Just take this scenario. Jayawardena was the man who was there as second in command. At the same time another name that was being bandied around was the name of Kumar Sangakkara. When you make an appointment of this nature – that is naming a man who is at the tail end of his career as vice captain, there are many reverberations. The ones who are waiting to get into the senior shoes get the message that their appointments too will get delayed at least by another three years and by that time they too would be touching the thirties age-wise. They also must have felt once they really get into the shoes of their seniors they will get only a limited version of it and not a role that they too could build a side to lead from the front. At the same time just look at Vaas’ plight. Does he have any chances of leading the side as official captain? It’s too late in the day.

Then the other folly of the selectors was the handling of the Jayasuriya saga. These two blunders nearly cost Lankan cricket dearly. It came to a position that they had almost lost their bearings.

The whole nation is now pleasantly happy the way the team inched their way back into contention in spite of a whole load of shortcomings. The most glaring are the handling of the Bandara-Kapugedera issue and the Arnold-Mubarak issue.

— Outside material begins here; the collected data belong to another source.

(** X21. [getLocalIPs] returns the addresses of the nodes that are not
    internal and of family IPv4, in the order of the interfaces and of
    their nodes, and no other address; an undefined interface adds
    nothing. *)
Theorem getLocalIPs_lists_external_IPv4
        (interfaces : list (option (list network_node))) :
  getLocalIPs interfaces
  = map n_address (List.filter external_ipv4 (all_nodes interfaces)) /\
  (forall ip, In ip (getLocalIPs interfaces) <->
     exists nodes node,
       In (Some nodes) interfaces /\ In node nodes /\
       n_internal node = false /\ n_family node = "IPv4" /\
       n_address node = ip) /\
  getLocalIPs example_interfaces = ["192.168.1.20"].
Proof.
  assert (Heq : getLocalIPs interfaces
                = map n_address (List.filter external_ipv4 (all_nodes interfaces))).
  { unfold getLocalIPs. rewrite push_interfaces. reflexivity. }
  split; [exact Heq|]. split; [|reflexivity].
  intros ip. rewrite Heq, in_map_iff. split.
  - intros (node & Haddr & Hin). apply List.filter_In in Hin as [Hin Hext].
    unfold all_nodes in Hin. apply in_flat_map in Hin as (iface & Hif & Hnode).
    destruct iface as [nodes|]; [|destruct Hnode].
    unfold external_ipv4 in Hext. apply andb_prop in Hext as [Hint Hfam].
    apply negb_true_iff in Hint. apply String.eqb_eq in Hfam.
    exists nodes, node. auto.
  - intros (nodes & node & Hif & Hnode & Hint & Hfam & Haddr).
    exists node. split; [exact Haddr|]. apply List.filter_In. split.
    + unfold all_nodes. apply in_flat_map. exists (Some nodes). auto.
    + unfold external_ipv4. rewrite Hint, Hfam. reflexivity.
Qed.

(** ** What a unit is answered for a count of people *)

Lemma number_of_positive (p : positive) :
  Zpos p < 2 ^ 53 ->
  exists m,
    number_of_Z (Zpos p) = S754_finite false m (Zpos (digits2_pos p) - 53) /\
    bounded prec emax m (Zpos (digits2_pos p) - 53) = true.
Proof.
  intros Hp. unfold number_of_Z, binary_normalize.
  pose proof (digits2_pos_le p 53 ltac:(lia) Hp) as Hd.
  pose proof (Pos2Z.is_pos (digits2_pos p)) as Hpos.
  destruct (binary_round_exact false p 0 Hd ltac:(lia)) as (m & H1 & H2).
  rewrite Z.add_0_r in H1, H2. eauto.
Qed.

Naming Bandara as super-sub and even not bowling him in one-match is blasphemy in cricketing parlance. Surely Kapugedera has more talent than Mubarak and sending him at number four very well knowing that he lacks the skill to rotate the strike is just plain rubbish. Arnold is no number seven batsman and he proved it himself to the tour selectors. So they might as well look elsewhere. As far as Kapugedera is concerned any one who knows more than just the basics of cricket would have one look at Kapugedera and say that he has it in him. He proved this to the world and his tour selectors with his explosive knock on Friday.

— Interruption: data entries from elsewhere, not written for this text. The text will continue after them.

Lemma read_sft_bins_from_fp_other_endian (ret : SFTtype) (len a b : Z) :
  a <= b -> Z.max a k <= Z.min b (k + n - 1) ->
  Z.min b (k + n - 1) - Z.max a k + 1 <= len ->
  fst (read_sft_bins_from_fp ret len a b (mkFILE image start))
  = mkBinsRead (Z.min b (k + n - 1)) (Z.max a k)
               (mkSFT (sft_name sft) (sft_epoch sft)
                      (1 * REAL8_of_Z (Z.max a k) * sft_deltaF sft)%float (sft_deltaF sft) None)
               (firstn (Z.to_nat (Z.min b (k + n - 1) - Z.max a k + 1))
                       (skipn (Z.to_nat (Z.max a k - k)) data)).
Proof.
  intros Hab Hc Hlen.
  pose proof (st_bins _ _ _ ST) as Hb. fold n in Hb.
  pose proof (clen_range _ _ _ ST) as Hcl. pose proof (plen_range _ _ _ ST) as [Hp _].
  fold cm clen plen in Hcl, Hp.
  unfold read_sft_bins_from_fp.
  destruct (Z.ltb_spec b a) as [|_]; [lia|].
  rewrite read_sft_header_from_fp_other_endian.
  cbn [hdr_header hdr_numBins hdr_swapEndian sft_f0 sft_deltaF sft_name sft_epoch sft_data].
  fold k n.
  rewrite (to_UINT4_small k) by lia.
  rewrite (to_UINT4_small (k + n - 1)) by lia.
  replace (if a <? k then k else a) with (Z.max a k)
    by (destruct (Z.ltb_spec a k); lia).
  replace (if k + n - 1 <? b then k + n - 1 else b) with (Z.min b (k + n - 1))
    by (destruct (Z.ltb_spec (k + n - 1) b); lia).
  set (a' := Z.max a k) in *. set (b' := Z.min b (k + n - 1)) in *.
  assert (Ha' : k <= a') by (unfold a'; lia).
  assert (Hb' : b' <= k + n - 1) by (unfold b'; lia).
  destruct (Z.ltb_spec b' a') as [|_]; [lia|].
  rewrite (to_INT4_small (a' - k)) by lia.
  rewrite (to_UINT4_small (b' - a' + 1)) by lia.
  destruct (Z.ltb_spec len (b' - a' + 1)) as [|_]; [lia|].
  unfold fseek_CUR, fseek_SET. cbn [fpos contents].
  match goal with |- context [if ?p <? 0 then _ else _] =>
    destruct (Z.ltb_spec p 0) as [|_]; [unfold start, sizeof_rawheader in *; lia|] end.
  rewrite other_endian_image_payload.
  match goal with |- context [fread _ (mkFILE (?A ++ _ ++ _) ?p)] =>
    replace p with (Z.of_nat (List.length A) + 8 * (a' - k)) end.
  2:{ rewrite !length_app, length_hdr, !Nat2Z.inj_add, length_comment.
      unfold start, sizeof_rawheader. lia. }
  rewrite fread_other_endian_middle by (fold n; lia).
  cbn [fst br_lastBinRead].
  f_equal.
  set (sub := firstn (Z.to_nat (b' - a' + 1)) (skipn (Z.to_nat (a' - k)) data)).
  assert (Ls : Z.to_nat (b' - a' + 1) = List.length sub).
  { unfold sub. rewrite length_firstn, length_skipn. fold n. lia. }
  rewrite Ls. apply bins_of_bytes_other_endian.
  unfold sub. apply Forall_sublist, RNG.
Qed.

End OtherEndian.

(** A block of the other byte order is read like the native one: the
    version detection reports that the bytes must be swapped; the header
    decodes to the detector, epoch, [f0], [deltaF], version 2 and sample
    count of the SFT and to the composed comment; the checksum stored by
    the writer of the other byte order validates; and the bins read are
    the bins of the SFT. *)
Theorem other_endian_SFT_is_read_alike {U : SFTutils} (sft : SFTtype) (data : list COMPLEX8)
    (SFTcomment : option string) (pre post : list byte) (ret : SFTtype) :
  let n := Z.of_nat (List.length data) in
  let k := lround (sft_f0 sft / sft_deltaF sft)%float in
  let other := mkFILE (pre ++ SFT_block_other_endian sft data SFTcomment ++ post)
                      (Z.of_nat (List.length pre)) in
  storable sft data SFTcomment ->
  on_bin_grid sft ->
  Forall COMPLEX8_in_range data ->
  (sft_deltaF sft <=? 0)%float = false ->
  (sft_f0 sft <? 0)%float = false ->
  0 <= k /\ k + n <= 2 ^ 32 ->
  (exists h fp',
     read_sft_header_from_fp other true = (Some h, fp') /\
     hdr_header h = mkSFT (sft_name sft) (sft_epoch sft) (sft_f0 sft) (sft_deltaF sft) None /\
     hdr_version h = 2 /\ hdr_numBins h = n /\ hdr_swapEndian h = true /\
     option_map cstring_of_buffer (hdr_SFTcomment h) = Some (composed_comment sft SFTcomment)) /\
  has_valid_v2_crc64 (Some other) = 1 /\
  fst (read_sft_bins_from_fp ret n k (k + n - 1) other)
  = mkBinsRead (k + n - 1) k
               (mkSFT (sft_name sft) (sft_epoch sft)
                      (1 * REAL8_of_Z k * sft_deltaF sft)%float (sft_deltaF sft) None)
               data.
Proof.
  intros n k other ST GRID RNG Hd Hf Hk.
  pose proof (st_bins _ _ _ ST) as Hb. fold n in Hb.
  split; [|split].
  - eexists. eexists.
    split; [apply (read_sft_header_from_fp_other_endian sft data SFTcomment ST pre post
                     GRID Hd Hf true)|].
    cbn [hdr_header hdr_version hdr_numBins hdr_swapEndian hdr_SFTcomment option_map].
    repeat split. f_equal. unfold chars0. rewrite <- app_assoc. cbn [app].
    apply cstring_of_buffer_chars0, (no_NUL_composed sft data SFTcomment ST).
  - apply (has_valid_v2_crc64_other_endian sft data SFTcomment ST).
  - pose proof (read_sft_bins_from_fp_other_endian sft data SFTcomment ST pre post
                  GRID Hd Hf RNG Hk ret n k (k + n - 1)) as R.
    fold n k in R. rewrite Z.max_id, Z.min_id in R.
    replace (k + n - 1 - k + 1) with n in R by lia.
    rewrite Z.sub_diag in R. change (Z.to_nat 0) with 0%nat in R. rewrite skipn_O in R.
    assert (En : Z.to_nat n = List.length data) by (unfold n; apply Nat2Z.id).
    rewrite En, firstn_all in R.
    apply R; lia.
Qed.

Lemma other_endian_SFT_is_read_alike_witness :
  (exists h fp',
     read_sft_header_from_fp (U := reference_SFTutils)
       (mkFILE ([] ++ SFT_block_other_endian (U := reference_SFTutils) sample_SFT sample_bins
                        (Some "hello"%string) ++ []) 0) true = (Some h, fp') /\
     hdr_swapEndian h = true /\
     option_map cstring_of_buffer (hdr_SFTcomment h) = Some "H1; hello"%string) /\
  has_valid_v2_crc64 (U := reference_SFTutils)
    (Some (mkFILE ([] ++ SFT_block_other_endian (U := reference_SFTutils) sample_SFT sample_bins
                           (Some "hello"%string) ++ []) 0)) = 1.
Proof.
  destruct (other_endian_SFT_is_read_alike (U := reference_SFTutils) sample_SFT sample_bins
              (Some "hello"%string) [] [] zero_SFT sample_SFT_storable sample_SFT_on_bin_grid)
    as ((h & fp' & R & _ & _ & _ & S & C) & V & _).
  - repeat constructor; vm_compute; intuition discriminate.
  - reflexivity.
  - reflexivity.
  - vm_compute. intuition discriminate.
  - split; [|exact V]. exists h, fp'. repeat split; assumption.
Defined.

It is good that Atapattu has gone back to his den at the top. But, the only unaccountable fact is that Mahela Jayawardena still just cannot bring out his potential. In the past at one point or the other both Aravinda de Silva and Arjuna Ranatunge curbed some of their strokes and strengthened some others just to bring stability in their careers. But one cannot explain as to why Jayawardena keeps on inventing more and more strokes to his already huge repertoire. However he is just not bringing in that extra little bit into the Sri Lankan middle order.

In summing up it’s good to see the Lankan cricketers shedding their differences and playing with the big guns in cricket on their own terms and often winning and winning overseas. That is the most important result of it all.
“As one Australian pundit blurted out on Friday – “These cricketers from that tiny island is one of the hardest oppositions. When they get themselves and are at it, they swarm all over you”.